(Beginning of RECORDED INFORMATION)
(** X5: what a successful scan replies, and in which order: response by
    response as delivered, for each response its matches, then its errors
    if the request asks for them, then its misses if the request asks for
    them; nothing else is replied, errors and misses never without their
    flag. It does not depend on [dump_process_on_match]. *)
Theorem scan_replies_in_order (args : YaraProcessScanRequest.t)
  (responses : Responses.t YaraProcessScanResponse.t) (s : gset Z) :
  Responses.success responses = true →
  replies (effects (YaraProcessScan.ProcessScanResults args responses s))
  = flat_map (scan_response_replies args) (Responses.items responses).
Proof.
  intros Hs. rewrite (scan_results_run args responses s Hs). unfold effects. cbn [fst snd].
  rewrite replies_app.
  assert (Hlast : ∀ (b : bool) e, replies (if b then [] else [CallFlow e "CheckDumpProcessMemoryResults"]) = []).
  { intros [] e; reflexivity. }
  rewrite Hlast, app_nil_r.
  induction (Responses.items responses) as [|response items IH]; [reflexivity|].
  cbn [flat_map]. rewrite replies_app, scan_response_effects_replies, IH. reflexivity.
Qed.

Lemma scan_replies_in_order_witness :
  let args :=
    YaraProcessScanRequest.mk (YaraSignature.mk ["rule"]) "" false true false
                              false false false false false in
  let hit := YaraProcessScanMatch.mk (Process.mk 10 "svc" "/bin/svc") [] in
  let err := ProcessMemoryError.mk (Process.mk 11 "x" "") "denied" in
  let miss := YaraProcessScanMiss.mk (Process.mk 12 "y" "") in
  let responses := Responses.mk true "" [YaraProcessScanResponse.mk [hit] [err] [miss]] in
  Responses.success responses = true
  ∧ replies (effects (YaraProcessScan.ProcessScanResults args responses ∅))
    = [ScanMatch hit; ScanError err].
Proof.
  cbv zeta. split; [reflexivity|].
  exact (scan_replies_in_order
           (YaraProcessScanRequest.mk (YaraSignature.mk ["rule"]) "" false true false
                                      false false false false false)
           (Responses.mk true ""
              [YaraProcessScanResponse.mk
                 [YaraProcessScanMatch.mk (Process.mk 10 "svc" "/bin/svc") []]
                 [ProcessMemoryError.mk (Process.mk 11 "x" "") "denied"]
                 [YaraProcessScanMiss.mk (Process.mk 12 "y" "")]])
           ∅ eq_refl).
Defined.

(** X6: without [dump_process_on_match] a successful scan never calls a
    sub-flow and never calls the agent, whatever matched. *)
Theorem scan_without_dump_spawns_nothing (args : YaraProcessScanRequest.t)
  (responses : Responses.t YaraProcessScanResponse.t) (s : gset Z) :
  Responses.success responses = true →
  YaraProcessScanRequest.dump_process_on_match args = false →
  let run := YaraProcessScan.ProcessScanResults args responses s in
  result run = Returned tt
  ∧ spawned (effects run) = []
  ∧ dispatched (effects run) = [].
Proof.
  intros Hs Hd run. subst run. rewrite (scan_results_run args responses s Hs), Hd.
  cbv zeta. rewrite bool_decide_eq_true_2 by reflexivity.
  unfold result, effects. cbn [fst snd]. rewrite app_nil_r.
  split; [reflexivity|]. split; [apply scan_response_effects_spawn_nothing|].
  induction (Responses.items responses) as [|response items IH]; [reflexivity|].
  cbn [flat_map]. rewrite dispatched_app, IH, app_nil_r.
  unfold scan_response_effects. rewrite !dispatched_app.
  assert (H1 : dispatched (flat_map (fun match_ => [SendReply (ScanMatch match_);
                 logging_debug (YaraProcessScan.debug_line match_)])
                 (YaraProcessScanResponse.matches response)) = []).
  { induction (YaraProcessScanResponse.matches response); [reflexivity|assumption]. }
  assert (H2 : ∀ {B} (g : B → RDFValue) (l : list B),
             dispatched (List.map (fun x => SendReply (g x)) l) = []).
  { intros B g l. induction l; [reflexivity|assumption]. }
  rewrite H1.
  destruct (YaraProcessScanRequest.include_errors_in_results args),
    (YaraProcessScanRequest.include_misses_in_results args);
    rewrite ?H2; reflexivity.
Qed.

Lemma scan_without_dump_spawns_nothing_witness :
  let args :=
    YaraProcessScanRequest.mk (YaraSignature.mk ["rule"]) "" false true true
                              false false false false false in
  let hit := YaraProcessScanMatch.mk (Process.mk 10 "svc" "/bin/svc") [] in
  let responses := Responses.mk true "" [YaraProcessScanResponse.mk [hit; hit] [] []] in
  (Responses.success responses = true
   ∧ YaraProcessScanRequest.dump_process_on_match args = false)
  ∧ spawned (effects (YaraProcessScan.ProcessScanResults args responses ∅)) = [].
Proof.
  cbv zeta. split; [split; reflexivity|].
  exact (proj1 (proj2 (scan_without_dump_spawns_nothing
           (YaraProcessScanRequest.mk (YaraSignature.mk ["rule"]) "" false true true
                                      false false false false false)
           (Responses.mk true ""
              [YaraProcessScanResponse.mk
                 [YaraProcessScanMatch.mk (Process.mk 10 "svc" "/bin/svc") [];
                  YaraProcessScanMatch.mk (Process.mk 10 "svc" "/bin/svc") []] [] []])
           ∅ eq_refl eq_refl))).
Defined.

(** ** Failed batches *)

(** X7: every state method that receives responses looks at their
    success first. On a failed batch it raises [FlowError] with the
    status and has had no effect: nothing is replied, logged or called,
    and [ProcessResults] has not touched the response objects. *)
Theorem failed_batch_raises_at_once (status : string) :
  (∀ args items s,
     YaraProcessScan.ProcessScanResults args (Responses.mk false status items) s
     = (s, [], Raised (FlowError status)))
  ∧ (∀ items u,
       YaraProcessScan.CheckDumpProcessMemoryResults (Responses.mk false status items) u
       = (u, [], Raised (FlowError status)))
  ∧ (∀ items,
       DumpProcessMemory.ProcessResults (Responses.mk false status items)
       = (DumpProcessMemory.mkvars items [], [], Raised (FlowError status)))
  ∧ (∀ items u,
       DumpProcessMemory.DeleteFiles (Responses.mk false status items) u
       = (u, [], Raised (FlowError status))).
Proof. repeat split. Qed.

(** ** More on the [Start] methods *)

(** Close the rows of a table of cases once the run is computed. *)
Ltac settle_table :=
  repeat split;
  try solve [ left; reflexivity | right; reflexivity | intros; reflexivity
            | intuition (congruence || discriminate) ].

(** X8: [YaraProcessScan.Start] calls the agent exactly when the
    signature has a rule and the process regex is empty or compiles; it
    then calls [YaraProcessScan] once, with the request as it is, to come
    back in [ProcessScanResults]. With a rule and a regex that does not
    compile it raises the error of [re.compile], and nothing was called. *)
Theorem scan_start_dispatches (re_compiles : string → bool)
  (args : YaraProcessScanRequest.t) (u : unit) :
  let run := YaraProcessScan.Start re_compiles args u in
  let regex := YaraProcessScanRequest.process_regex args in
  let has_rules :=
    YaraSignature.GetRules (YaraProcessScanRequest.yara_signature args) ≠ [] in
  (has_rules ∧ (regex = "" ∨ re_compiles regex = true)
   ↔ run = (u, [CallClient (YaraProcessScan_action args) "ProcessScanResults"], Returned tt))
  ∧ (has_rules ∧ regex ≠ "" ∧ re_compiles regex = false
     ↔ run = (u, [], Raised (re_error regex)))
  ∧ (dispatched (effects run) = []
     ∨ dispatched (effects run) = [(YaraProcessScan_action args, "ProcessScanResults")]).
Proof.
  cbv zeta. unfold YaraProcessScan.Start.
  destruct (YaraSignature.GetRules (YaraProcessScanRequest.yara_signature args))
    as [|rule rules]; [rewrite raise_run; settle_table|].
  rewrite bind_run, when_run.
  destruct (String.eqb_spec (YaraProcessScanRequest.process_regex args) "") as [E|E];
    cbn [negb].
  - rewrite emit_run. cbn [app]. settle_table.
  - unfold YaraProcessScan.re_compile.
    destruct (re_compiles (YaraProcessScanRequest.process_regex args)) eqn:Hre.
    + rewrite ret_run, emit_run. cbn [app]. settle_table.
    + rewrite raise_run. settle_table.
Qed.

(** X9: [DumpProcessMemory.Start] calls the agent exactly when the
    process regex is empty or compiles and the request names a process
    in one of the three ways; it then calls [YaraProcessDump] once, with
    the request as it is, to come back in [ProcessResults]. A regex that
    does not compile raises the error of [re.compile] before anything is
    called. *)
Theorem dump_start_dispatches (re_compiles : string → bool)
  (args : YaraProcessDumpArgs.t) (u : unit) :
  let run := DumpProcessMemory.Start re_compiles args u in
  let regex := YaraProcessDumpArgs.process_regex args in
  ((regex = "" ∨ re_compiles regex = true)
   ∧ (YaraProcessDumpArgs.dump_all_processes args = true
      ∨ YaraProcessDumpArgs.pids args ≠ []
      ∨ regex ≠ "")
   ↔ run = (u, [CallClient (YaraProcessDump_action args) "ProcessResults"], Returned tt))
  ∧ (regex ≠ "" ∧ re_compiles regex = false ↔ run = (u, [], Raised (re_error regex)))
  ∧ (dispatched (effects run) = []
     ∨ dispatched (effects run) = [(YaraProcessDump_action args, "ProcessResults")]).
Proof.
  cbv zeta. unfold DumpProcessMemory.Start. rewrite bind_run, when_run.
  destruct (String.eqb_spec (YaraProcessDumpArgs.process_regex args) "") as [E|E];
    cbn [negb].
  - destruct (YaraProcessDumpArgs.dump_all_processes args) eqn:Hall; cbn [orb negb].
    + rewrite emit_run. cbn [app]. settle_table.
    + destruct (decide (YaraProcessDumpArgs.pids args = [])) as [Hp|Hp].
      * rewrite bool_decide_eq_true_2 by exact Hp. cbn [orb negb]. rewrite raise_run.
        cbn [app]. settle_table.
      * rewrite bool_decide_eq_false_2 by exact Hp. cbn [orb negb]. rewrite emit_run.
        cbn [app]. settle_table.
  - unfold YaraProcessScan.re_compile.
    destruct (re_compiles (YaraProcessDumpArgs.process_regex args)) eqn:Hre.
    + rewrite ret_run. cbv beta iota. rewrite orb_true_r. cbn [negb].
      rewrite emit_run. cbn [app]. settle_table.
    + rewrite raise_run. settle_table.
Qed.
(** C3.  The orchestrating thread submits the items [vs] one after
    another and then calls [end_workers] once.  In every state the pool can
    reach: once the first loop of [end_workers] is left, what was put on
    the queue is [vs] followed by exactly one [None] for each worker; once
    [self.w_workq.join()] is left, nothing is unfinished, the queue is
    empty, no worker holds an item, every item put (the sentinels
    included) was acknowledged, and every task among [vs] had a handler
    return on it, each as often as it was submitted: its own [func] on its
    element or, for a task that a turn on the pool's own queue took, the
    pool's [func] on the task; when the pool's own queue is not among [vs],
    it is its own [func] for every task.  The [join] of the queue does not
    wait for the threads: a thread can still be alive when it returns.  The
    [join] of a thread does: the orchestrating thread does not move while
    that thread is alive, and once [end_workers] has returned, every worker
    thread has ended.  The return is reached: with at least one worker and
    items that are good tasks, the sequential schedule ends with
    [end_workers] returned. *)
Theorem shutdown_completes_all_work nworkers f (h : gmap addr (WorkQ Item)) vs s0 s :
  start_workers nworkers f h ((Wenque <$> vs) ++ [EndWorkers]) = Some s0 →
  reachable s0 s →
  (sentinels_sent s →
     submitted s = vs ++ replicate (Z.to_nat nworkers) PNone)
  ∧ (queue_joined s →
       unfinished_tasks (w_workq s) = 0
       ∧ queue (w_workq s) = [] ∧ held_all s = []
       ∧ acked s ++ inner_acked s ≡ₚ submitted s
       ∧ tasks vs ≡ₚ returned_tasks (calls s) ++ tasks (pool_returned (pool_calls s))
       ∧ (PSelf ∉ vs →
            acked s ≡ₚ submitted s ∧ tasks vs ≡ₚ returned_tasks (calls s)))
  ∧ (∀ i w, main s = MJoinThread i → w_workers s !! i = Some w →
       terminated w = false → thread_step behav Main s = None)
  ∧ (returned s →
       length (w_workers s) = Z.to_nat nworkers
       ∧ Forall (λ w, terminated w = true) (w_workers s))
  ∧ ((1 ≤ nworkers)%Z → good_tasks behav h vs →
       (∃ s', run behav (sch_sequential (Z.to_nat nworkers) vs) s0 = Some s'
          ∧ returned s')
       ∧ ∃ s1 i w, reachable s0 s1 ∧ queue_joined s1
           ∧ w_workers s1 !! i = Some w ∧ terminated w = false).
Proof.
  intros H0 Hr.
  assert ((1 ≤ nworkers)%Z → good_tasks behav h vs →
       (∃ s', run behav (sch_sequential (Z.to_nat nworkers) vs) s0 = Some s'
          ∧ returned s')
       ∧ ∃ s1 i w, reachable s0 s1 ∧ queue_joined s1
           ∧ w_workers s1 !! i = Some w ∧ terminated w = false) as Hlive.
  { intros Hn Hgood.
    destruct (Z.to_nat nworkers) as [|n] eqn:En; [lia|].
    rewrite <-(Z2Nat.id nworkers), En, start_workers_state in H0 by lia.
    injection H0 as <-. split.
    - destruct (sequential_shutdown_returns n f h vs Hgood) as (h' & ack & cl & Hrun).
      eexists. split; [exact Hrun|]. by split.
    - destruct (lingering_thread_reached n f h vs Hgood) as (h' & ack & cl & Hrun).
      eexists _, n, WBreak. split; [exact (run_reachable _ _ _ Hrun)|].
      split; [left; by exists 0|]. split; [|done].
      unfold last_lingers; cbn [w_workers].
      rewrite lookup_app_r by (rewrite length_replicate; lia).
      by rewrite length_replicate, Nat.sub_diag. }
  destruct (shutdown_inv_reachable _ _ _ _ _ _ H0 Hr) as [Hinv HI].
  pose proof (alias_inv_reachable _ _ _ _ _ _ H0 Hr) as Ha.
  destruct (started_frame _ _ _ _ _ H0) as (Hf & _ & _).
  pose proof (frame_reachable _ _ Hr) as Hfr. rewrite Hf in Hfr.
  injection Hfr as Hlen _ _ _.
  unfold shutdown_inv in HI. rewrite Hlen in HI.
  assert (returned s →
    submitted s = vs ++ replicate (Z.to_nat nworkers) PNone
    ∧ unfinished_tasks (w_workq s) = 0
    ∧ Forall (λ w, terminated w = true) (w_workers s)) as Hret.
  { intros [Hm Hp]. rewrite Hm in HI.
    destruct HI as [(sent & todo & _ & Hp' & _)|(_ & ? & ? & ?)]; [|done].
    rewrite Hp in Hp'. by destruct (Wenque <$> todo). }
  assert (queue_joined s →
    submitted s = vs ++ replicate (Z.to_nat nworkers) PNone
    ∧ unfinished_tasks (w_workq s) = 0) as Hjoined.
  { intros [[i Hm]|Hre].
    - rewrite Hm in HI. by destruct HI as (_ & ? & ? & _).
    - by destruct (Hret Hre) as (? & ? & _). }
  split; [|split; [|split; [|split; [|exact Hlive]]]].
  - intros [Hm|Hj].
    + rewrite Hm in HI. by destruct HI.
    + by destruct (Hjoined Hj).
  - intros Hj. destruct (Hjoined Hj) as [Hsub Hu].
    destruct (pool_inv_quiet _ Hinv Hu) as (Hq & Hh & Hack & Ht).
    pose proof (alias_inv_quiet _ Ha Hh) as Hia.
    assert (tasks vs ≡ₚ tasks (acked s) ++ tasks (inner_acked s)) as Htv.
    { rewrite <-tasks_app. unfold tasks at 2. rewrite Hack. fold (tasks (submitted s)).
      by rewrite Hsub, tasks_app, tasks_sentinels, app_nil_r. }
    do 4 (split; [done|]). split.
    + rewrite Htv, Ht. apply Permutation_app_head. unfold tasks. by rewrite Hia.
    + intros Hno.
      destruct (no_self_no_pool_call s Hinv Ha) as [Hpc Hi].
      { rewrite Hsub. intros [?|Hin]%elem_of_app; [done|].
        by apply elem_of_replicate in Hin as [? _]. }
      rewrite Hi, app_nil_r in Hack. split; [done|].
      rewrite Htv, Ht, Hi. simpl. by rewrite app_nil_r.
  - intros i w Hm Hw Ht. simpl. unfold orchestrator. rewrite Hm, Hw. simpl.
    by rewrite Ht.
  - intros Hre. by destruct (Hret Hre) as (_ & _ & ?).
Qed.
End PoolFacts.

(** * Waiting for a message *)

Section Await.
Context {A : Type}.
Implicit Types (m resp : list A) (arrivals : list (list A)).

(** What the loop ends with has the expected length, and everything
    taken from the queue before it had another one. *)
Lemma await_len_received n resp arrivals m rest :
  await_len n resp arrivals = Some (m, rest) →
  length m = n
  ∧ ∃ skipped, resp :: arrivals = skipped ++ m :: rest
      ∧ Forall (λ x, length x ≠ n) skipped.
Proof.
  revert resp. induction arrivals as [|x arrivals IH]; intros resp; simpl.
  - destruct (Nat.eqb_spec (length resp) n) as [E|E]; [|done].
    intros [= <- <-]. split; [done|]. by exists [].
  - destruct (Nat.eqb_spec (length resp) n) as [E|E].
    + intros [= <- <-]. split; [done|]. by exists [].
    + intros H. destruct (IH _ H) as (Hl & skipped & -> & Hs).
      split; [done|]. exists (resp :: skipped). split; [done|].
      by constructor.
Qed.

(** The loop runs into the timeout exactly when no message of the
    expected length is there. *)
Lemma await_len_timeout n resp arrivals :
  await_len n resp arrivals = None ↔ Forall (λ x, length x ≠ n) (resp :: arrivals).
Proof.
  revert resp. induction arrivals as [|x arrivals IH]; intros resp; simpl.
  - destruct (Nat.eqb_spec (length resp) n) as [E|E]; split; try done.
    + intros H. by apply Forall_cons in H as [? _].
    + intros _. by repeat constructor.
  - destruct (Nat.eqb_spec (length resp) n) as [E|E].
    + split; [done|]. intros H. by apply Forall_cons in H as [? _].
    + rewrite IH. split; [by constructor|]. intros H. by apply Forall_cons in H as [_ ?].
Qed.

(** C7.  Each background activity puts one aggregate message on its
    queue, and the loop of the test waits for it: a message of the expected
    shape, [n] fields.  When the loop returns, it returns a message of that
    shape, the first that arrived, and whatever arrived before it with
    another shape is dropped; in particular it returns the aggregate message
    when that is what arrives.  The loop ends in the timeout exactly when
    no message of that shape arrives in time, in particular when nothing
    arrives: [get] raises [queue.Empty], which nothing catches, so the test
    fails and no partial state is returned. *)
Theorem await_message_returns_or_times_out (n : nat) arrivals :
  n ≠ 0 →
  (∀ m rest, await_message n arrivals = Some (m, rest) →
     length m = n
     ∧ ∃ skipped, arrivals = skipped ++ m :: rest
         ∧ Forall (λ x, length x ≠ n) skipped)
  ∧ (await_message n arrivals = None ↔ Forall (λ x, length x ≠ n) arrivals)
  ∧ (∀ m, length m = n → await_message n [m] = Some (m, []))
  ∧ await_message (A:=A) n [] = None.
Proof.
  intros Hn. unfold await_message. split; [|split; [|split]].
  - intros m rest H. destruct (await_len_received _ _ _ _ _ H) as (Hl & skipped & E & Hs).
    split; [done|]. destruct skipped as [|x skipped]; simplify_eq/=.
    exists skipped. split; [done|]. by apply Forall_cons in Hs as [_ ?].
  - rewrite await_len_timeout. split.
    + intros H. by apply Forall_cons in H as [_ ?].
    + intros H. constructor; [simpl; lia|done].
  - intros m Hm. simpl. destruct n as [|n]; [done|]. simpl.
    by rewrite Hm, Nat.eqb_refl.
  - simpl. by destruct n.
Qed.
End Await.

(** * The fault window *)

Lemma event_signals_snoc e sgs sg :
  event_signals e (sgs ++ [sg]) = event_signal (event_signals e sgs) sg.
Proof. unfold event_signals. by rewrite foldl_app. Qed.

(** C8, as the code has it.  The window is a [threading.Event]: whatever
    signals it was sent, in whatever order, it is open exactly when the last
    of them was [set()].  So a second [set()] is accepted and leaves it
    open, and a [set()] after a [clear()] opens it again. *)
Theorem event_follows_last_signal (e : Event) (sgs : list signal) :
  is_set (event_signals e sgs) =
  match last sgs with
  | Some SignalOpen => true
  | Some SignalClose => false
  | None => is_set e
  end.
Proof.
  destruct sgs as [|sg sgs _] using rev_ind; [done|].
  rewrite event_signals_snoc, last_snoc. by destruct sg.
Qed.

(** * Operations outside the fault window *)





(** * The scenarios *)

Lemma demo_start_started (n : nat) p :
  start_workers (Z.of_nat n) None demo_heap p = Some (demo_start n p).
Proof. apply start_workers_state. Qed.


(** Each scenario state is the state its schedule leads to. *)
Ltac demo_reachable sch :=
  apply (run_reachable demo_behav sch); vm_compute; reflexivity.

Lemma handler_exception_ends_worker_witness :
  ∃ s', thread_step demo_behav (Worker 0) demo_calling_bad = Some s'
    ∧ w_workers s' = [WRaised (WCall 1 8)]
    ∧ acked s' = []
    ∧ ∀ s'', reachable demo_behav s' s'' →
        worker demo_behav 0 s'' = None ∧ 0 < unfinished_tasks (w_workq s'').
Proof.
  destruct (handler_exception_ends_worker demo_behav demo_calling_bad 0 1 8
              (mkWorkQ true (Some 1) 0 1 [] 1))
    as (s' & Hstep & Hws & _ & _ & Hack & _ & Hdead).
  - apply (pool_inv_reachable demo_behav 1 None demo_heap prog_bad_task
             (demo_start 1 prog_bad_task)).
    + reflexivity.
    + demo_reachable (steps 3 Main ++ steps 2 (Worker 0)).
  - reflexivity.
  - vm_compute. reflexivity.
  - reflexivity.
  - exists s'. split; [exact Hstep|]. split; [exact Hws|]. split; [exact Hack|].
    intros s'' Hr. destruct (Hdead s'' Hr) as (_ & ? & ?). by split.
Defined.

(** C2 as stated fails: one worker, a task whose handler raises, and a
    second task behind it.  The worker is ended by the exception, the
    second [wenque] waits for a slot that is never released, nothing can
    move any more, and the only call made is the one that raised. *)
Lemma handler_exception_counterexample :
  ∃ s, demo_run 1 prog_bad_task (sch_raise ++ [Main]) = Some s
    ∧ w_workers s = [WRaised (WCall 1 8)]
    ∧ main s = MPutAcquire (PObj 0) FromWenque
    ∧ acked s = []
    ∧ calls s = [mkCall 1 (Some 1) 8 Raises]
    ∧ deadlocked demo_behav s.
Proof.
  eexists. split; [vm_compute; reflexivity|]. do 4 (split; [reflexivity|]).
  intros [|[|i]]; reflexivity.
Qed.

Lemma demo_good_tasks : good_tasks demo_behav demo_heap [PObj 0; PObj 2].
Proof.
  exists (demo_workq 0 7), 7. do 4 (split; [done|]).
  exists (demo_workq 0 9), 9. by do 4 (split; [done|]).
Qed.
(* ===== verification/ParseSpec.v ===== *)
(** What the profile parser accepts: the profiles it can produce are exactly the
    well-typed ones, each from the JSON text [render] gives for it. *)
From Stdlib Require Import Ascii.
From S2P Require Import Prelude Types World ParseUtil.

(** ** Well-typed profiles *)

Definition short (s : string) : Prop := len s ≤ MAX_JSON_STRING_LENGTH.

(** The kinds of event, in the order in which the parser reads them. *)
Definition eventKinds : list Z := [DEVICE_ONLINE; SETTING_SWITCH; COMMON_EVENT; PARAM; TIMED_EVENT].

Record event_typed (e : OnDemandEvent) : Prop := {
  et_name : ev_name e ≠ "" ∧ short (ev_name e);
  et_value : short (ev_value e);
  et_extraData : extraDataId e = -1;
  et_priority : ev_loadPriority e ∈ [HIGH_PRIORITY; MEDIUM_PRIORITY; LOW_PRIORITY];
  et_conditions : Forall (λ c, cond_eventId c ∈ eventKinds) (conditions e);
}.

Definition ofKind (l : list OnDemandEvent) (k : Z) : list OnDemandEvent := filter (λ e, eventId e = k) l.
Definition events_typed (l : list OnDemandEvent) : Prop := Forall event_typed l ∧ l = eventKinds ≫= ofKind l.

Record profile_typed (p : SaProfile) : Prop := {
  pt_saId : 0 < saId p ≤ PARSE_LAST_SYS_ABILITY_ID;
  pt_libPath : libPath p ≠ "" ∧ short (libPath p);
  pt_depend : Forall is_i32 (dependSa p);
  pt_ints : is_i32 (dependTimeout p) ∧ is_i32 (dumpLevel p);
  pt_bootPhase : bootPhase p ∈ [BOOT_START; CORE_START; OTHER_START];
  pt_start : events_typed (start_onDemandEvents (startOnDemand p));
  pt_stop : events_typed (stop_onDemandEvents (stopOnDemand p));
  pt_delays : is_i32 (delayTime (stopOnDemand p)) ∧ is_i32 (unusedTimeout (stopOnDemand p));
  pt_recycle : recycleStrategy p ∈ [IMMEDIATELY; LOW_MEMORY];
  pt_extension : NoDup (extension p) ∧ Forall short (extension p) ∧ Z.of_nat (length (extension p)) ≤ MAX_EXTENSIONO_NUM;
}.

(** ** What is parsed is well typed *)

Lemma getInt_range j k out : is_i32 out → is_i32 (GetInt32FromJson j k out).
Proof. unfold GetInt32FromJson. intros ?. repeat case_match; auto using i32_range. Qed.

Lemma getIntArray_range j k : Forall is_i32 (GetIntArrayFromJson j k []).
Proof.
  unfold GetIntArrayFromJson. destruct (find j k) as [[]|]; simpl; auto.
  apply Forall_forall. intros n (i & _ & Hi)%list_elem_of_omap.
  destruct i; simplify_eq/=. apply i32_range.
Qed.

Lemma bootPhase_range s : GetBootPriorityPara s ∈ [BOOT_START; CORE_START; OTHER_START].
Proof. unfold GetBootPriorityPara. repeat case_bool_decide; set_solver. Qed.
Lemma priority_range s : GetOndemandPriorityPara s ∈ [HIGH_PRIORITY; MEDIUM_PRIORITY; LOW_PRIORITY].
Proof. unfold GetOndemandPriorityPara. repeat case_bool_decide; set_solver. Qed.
(End of RECORDED INFORMATION)
**PROBLEM STATEMENT**. Within the material above, the line with "(** * The fault window *)" opens the range and the line with "(mkWorkQ true (Some" closes it; reproduce that range word for word.

**EXERCISE SOLUTION**.
(** * The fault window *)

Lemma event_signals_snoc e sgs sg :
  event_signals e (sgs ++ [sg]) = event_signal (event_signals e sgs) sg.
Proof. unfold event_signals. by rewrite foldl_app. Qed.

(** C8, as the code has it.  The window is a [threading.Event]: whatever
    signals it was sent, in whatever order, it is open exactly when the last
    of them was [set()].  So a second [set()] is accepted and leaves it
    open, and a [set()] after a [clear()] opens it again. *)
Theorem event_follows_last_signal (e : Event) (sgs : list signal) :
  is_set (event_signals e sgs) =
  match last sgs with
  | Some SignalOpen => true
  | Some SignalClose => false
  | None => is_set e
  end.
Proof.
  destruct sgs as [|sg sgs _] using rev_ind; [done|].
  rewrite event_signals_snoc, last_snoc. by destruct sg.
Qed.

(** * Operations outside the fault window *)





(** * The scenarios *)

Lemma demo_start_started (n : nat) p :
  start_workers (Z.of_nat n) None demo_heap p = Some (demo_start n p).
Proof. apply start_workers_state. Qed.


(** Each scenario state is the state its schedule leads to. *)
Ltac demo_reachable sch :=
  apply (run_reachable demo_behav sch); vm_compute; reflexivity.

Lemma handler_exception_ends_worker_witness :
  ∃ s', thread_step demo_behav (Worker 0) demo_calling_bad = Some s'
    ∧ w_workers s' = [WRaised (WCall 1 8)]
    ∧ acked s' = []
    ∧ ∀ s'', reachable demo_behav s' s'' →
        worker demo_behav 0 s'' = None ∧ 0 < unfinished_tasks (w_workq s'').
Proof.
  destruct (handler_exception_ends_worker demo_behav demo_calling_bad 0 1 8
              (mkWorkQ true (Some 1) 0 1 [] 1))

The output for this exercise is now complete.